*** Block opens ***

(** ** Setup commands and assignments *)

Definition is_setup_command (cmd : list string) : bool :=
  match cmd with
  | [] => true
  | h :: _ => is_one_of ["cd"; "pushd"; "popd"; "export"; "unset"; "set"; "sleep"; "timeout"] h
  end.

Definition is_alpha (a : ascii) : bool := byte_in 65 90 a || byte_in 97 122 a.
Definition is_digit (a : ascii) : bool := byte_in 48 57 a.
Definition is_name_byte (a : ascii) : bool := is_alpha a || is_digit a || Ascii.eqb a "_"%char.

Definition is_env_assignment (tok : string) : bool :=
  match find_str "=" tok with
  | None => false
  | Some eq =>
      let name := str_take eq tok in
      match name with
      | EmptyString => false
      | String a _ => (is_alpha a || Ascii.eqb a "_"%char) && all_chars is_name_byte name
      end
  end.

(** ** Quoting *)

Definition dq_escapable (a : ascii) : bool :=
  Ascii.eqb a "$"%char || Ascii.eqb a "`"%char || Ascii.eqb a dquote || Ascii.eqb a bslash || Ascii.eqb a nl.

(** The loop of [decode_shell_literal_spelling] in the state [quote]; the
    characters that matter are all one byte long, so the loop runs on bytes. *)
Fixpoint decode_from (quote : option ascii) (raw : string) : option string :=
  match raw with
  | EmptyString => match quote with None => Some EmptyString | Some _ => None end
  | String ch r =>
      match quote with
      | None =>
          if Ascii.eqb ch squote || Ascii.eqb ch dquote then decode_from (Some ch) r
          else if Ascii.eqb ch bslash then
            match r with
            | EmptyString => None
            | String n r' => String n <$> decode_from None r'
            end
          else String ch <$> decode_from None r
      | Some open =>
          if Ascii.eqb open ch then decode_from None r
          else if Ascii.eqb open dquote && Ascii.eqb ch bslash then
            match r with
            | EmptyString => None
            | String n r' =>
                if dq_escapable n then String n <$> decode_from quote r'
                else (fun s => String bslash (String n s)) <$> decode_from quote r'
            end
          else String ch <$> decode_from quote r
      end
  end.
Definition decode_shell_literal_spelling (raw : string) : option string := decode_from None raw.
Lemma chunks_to_end_spec line breaks :
  Forall (fun b => is_char_boundary line b = true) breaks ->
  exists cs, chunks_to_end line breaks = Some cs /\ str_concat cs = line.
Proof.
  intros Hb. destruct (chunks_at_spec line 0 breaks eq_refl Hb) as (cs & fin & Hc & _ & Hf & Hs).
  unfold chunks_to_end. rewrite Hc. cbn [mbind option_bind].
  assert (Hj : str_concat cs +:+ str_drop fin line = line) by (rewrite Hs; by rewrite slice_from_join by lia).
  destruct (Nat.ltb_spec fin (String.length line)).
  - unfold slice_from. rewrite Hf. cbn [mbind option_bind]. eexists. split; [done|].
    rewrite str_concat_app. cbn [str_concat]. by rewrite str_app_nil_r.
  - exists cs. split; [done|]. rewrite Hs. unfold slice. rewrite Nat.sub_0_r. cbn [str_drop]. by apply str_take_all.
Qed.

Lemma elem_of_concat {A} (x : A) ls : x ∈ concat ls <-> exists l, x ∈ l /\ l ∈ ls.
Proof.
  induction ls as [|l ls IH]; cbn [concat]; [set_solver|]. rewrite elem_of_app, IH. set_solver.
Qed.

Lemma elem_of_dedup {A} `{EqDecision A} (l : list A) y : y ∈ dedup l <-> y ∈ l.
Proof.
  unfold dedup, dedup_by. destruct l as [|x l]; [done|]. revert x. induction l as [|z l IH]; intros x; cbn; [done|].
  case_bool_decide as E; [subst z; rewrite IH; set_solver|]. rewrite elem_of_cons, IH. set_solver.
Qed.

Lemma dedup_increasing (l : list nat) : StronglySorted le l -> StronglySorted lt (dedup l).
Proof.
  unfold dedup, dedup_by. destruct l as [|x l]; [constructor|].
  induction l as [|z l IH] in x |- *; intros Hs; cbn; [repeat constructor|].
  apply StronglySorted_inv in Hs as [Hs Hx]. apply Forall_cons in Hx as [Hxz Hx].
  case_bool_decide as E; [subst z; by apply IH|]. constructor; [by apply IH|].
  apply Forall_forall. intros y Hy. apply (elem_of_dedup (z :: l) y) in Hy. apply elem_of_cons in Hy as [->|Hy]; [lia|].
  apply StronglySorted_inv in Hs as [_ Hz]. rewrite Forall_forall in Hz. specialize (Hz _ Hy). lia.
Qed.

(** A node that is not inside a payload. *)
Definition operator_at (script : string) (b : nat) (n : Node) : Prop :=
  is_payload_node_kind (kind n) = false /\ is_soft_break_operator_kind (kind n) = true /\ end_byte n = b /\
  0 < b <= String.length script /\ is_char_boundary script b = true.

Section Breaks.
Variable try_parse_shell : string -> option Tree.

Lemma soft_break_offsets_spec script b :
  b ∈ soft_break_offsets_after_operators try_parse_shell script <->
  exists tree n, try_parse_shell script = Some tree /\ has_error tree = false /\
    n ∈ reached (visit_soft_break script) (root_node tree) /\ operator_at script b n.
Proof.
  unfold soft_break_offsets_after_operators. destruct (try_parse_shell script) as [tree|]; [|set_solver].
  destruct (has_error tree) eqn:Eh; [split; [set_solver|]; intros (? & ? & ? & ? & ?); congruence|].
  destruct (walk_tree_all (visit_soft_break script) id (fun l => reflexivity _) (root_node tree)) as (out & -> & Ho).
  { intros n. unfold visit_soft_break. case_match; eauto. }
  cbn [from_option]. rewrite elem_of_dedup, sort_by_perm. unfold id. rewrite Ho, elem_of_concat. split.
  - intros (l & Hb & (n & -> & Hn)%list_elem_of_fmap). exists tree, n. split_and!; try done.
    unfold yields, visit_soft_break in Hb. destruct (is_payload_node_kind _) eqn:Ep; [set_solver|].
    destruct (_ && _) eqn:Ec; [|set_solver]. apply list_elem_of_singleton in Hb as ->.
    apply andb_true_iff in Ec as [[[? ?]%andb_true_iff ?]%andb_true_iff ?]. zbool. by split_and!.
  - intros (tree' & n & [= <-] & _ & Hn & Hp & Hk & He & [H0 Hl] & Hc). exists (yields (visit_soft_break script) n).
    split; [|by apply list_elem_of_fmap_2]. unfold yields, visit_soft_break. rewrite Hp, Hk, He, Hc.
    apply Nat.ltb_lt in H0. apply Nat.leb_le in Hl. rewrite H0, Hl. set_solver.
Qed.

(** The dialog never loses or changes a character: the offsets at which a
    script may be broken are increasing and are exactly the ends of the operators
    outside of strings, comments and here-documents; cutting the script or any
    line at them never panics and the pieces put together are the text. *)
Theorem soft_breaks_lossless script line line_start breaks :
  StronglySorted lt (soft_break_offsets_after_operators try_parse_shell script) /\
  (forall b, b ∈ soft_break_offsets_after_operators try_parse_shell script <->
     exists tree n, try_parse_shell script = Some tree /\ has_error tree = false /\
       n ∈ reached (visit_soft_break script) (root_node tree) /\ operator_at script b n) /\
  (exists cs, soft_break_chunks try_parse_shell script = Some cs /\ str_concat cs = script) /\
  (exists cs, split_physical_line_at_soft_breaks line line_start breaks = Some cs /\ str_concat cs = line).
Proof.
  split_and!.
  - unfold soft_break_offsets_after_operators. destruct (try_parse_shell script) as [tree|]; [|constructor].
    destruct (has_error tree); [constructor|]. apply dedup_increasing. apply (sort_by_sorted id).
  - intros b. apply soft_break_offsets_spec.
  - unfold soft_break_chunks. destruct (soft_break_offsets_after_operators try_parse_shell script) as [|b0 bs] eqn:Eb.
    { exists [script]. split; [done|]. cbn [str_concat]. apply str_app_nil_r. }
    apply chunks_to_end_spec. apply Forall_forall. intros b [_ Hb]%list_elem_of_filter. rewrite <- Eb in Hb.
    apply soft_break_offsets_spec in Hb as (? & ? & _ & _ & _ & _ & _ & _ & _ & Hc). done.
  - unfold split_physical_line_at_soft_breaks. set (rel := dedup _).
    destruct rel as [|r rs] eqn:Er; [exists [line]; split; [done|]; cbn [str_concat]; apply str_app_nil_r|].
    destruct (chunks_to_end_spec line rel) as (cs & Hc & Hj).
    { subst rel. apply Forall_forall. intros b Hb%elem_of_dedup%list_elem_of_filter. destruct Hb as [Hb _].
      by destruct (is_char_boundary line b). }
    rewrite <- Er, Hc. cbn [mbind option_bind]. eexists. split; [done|].
    destruct cs; [cbn [str_concat] in *; by rewrite str_app_nil_r|done].
Qed.
End Breaks.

*** Block closes ***

From the entries above, copy every line where the word "intros" shows up.

> Answer box:
  intros Hb. destruct (chunks_at_spec line 0 breaks eq_refl Hb) as (cs & fin & Hc & _ & Hf & Hs).
  unfold dedup, dedup_by. destruct l as [|x l]; [done|]. revert x. induction l as [|z l IH]; intros x; cbn; [done|].
  induction l as [|z l IH] in x |- *; intros Hs; cbn; [repeat constructor|].
  apply Forall_forall. intros y Hy. apply (elem_of_dedup (z :: l) y) in Hy. apply elem_of_cons in Hy as [->|Hy]; [lia|].
  destruct (has_error tree) eqn:Eh; [split; [set_solver|]; intros (? & ? & ? & ? & ?); congruence|].
  { intros n. unfold visit_soft_break. case_match; eauto. }
  - intros (l & Hb & (n & -> & Hn)%list_elem_of_fmap). exists tree, n. split_and!; try done.
  - intros (tree' & n & [= <-] & _ & Hn & Hp & Hk & He & [H0 Hl] & Hc). exists (yields (visit_soft_break script) n).
  - intros b. apply soft_break_offsets_spec.
    apply chunks_to_end_spec. apply Forall_forall. intros b [_ Hb]%list_elem_of_filter. rewrite <- Eb in Hb.
    { subst rel. apply Forall_forall. intros b Hb%elem_of_dedup%list_elem_of_filter. destruct Hb as [Hb _].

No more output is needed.